[Stored data entries]
----

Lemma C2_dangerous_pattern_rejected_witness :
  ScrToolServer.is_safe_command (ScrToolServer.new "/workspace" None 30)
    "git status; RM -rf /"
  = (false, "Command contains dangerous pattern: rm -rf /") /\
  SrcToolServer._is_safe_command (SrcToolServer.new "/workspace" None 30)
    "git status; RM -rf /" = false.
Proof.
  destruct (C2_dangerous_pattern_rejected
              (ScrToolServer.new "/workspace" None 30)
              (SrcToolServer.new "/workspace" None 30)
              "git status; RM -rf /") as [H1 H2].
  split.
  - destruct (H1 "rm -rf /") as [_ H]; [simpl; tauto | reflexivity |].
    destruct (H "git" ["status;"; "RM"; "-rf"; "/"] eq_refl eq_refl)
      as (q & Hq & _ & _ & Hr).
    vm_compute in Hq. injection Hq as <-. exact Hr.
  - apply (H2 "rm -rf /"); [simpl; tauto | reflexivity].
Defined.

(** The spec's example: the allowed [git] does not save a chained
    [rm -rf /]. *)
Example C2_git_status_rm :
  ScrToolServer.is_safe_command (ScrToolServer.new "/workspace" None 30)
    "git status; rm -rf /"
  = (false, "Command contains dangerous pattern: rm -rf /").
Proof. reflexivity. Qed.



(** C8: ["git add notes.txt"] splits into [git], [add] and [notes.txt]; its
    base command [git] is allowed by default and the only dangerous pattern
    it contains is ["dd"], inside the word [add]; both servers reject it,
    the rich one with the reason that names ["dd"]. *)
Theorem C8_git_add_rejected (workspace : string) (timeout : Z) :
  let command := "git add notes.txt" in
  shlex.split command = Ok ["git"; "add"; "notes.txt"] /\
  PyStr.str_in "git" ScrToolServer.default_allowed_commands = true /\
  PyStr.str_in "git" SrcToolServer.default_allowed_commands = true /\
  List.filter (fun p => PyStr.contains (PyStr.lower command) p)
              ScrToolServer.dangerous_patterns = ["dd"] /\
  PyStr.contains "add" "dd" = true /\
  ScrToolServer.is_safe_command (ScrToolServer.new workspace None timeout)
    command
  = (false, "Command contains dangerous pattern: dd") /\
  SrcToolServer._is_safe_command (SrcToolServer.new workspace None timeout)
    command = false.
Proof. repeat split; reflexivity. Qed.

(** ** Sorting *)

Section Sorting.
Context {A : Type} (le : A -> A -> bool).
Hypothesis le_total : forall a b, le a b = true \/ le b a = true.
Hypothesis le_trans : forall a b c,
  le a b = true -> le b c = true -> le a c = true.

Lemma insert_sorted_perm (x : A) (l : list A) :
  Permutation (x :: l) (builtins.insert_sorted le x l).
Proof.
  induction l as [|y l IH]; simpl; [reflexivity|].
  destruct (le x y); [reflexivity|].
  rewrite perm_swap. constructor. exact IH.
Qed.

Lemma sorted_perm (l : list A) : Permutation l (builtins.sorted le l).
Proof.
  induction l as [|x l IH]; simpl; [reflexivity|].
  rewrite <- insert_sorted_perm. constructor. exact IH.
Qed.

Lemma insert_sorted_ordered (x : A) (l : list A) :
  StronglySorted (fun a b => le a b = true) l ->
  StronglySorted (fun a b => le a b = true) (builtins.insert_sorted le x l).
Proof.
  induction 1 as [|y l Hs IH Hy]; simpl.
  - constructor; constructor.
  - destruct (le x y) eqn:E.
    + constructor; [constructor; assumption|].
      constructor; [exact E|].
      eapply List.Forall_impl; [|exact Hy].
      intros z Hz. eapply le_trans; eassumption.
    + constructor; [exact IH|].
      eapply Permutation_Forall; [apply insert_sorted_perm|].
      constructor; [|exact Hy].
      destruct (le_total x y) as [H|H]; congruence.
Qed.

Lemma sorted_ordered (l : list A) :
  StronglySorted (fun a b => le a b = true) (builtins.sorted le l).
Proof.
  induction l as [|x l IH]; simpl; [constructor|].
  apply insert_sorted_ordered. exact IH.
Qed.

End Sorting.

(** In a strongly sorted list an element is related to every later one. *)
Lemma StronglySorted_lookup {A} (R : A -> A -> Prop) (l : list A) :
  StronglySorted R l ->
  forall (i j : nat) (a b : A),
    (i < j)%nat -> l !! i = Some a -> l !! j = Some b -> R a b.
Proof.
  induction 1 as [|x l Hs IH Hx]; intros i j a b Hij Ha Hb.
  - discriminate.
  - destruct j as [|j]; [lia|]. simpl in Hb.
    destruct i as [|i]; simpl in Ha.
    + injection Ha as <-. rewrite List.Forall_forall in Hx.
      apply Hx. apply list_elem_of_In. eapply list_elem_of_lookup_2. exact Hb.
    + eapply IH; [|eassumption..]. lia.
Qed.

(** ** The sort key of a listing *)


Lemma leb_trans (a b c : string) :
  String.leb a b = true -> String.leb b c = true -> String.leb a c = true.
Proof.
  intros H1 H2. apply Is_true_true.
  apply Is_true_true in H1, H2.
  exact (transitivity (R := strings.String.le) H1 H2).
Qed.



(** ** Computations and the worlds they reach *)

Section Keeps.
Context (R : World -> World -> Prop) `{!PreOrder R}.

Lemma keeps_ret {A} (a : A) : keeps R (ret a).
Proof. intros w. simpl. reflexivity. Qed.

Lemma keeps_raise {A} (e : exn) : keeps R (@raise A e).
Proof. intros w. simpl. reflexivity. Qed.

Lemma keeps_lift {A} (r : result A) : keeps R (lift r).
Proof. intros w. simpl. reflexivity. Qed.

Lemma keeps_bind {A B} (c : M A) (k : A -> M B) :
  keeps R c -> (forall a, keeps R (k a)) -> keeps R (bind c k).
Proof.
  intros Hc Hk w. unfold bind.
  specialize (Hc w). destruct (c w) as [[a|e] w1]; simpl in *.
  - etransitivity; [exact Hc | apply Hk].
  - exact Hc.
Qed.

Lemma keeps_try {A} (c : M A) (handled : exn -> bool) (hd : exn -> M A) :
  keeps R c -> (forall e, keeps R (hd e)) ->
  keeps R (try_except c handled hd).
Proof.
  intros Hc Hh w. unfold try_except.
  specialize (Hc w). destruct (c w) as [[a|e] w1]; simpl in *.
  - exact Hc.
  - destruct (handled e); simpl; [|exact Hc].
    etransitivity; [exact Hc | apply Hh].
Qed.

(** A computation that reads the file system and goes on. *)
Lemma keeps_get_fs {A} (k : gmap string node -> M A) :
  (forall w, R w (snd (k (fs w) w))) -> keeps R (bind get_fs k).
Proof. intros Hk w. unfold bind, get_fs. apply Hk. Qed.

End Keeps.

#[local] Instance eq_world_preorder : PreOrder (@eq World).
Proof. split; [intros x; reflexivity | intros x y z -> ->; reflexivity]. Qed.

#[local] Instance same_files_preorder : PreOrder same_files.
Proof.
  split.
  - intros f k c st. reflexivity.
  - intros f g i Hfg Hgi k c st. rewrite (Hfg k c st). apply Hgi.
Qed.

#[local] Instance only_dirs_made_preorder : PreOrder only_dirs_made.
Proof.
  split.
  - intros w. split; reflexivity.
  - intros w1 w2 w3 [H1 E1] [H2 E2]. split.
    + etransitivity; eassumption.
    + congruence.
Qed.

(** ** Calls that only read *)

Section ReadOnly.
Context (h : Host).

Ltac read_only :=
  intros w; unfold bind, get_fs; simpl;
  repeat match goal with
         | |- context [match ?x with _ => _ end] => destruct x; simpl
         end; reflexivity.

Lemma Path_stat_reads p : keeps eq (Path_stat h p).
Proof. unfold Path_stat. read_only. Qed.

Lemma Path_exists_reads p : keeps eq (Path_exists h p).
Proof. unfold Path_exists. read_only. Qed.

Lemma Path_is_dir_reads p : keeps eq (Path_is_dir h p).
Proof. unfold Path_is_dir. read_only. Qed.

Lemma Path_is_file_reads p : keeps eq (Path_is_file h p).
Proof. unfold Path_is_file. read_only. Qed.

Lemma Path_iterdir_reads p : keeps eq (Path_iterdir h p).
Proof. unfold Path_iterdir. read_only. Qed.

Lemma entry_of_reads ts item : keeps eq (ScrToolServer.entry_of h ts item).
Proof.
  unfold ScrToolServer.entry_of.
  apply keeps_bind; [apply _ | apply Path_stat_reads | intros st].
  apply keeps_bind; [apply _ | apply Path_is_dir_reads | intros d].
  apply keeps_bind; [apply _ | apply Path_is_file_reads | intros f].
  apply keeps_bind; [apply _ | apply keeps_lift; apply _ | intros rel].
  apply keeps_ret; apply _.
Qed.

----

## REQUIRED WORK
Each line of the data that holds "Hypothesis" should be copied.

## SOLUTION FOR THIS TASK
Hypothesis le_total : forall a b, le a b = true \/ le b a = true.
Hypothesis le_trans : forall a b c,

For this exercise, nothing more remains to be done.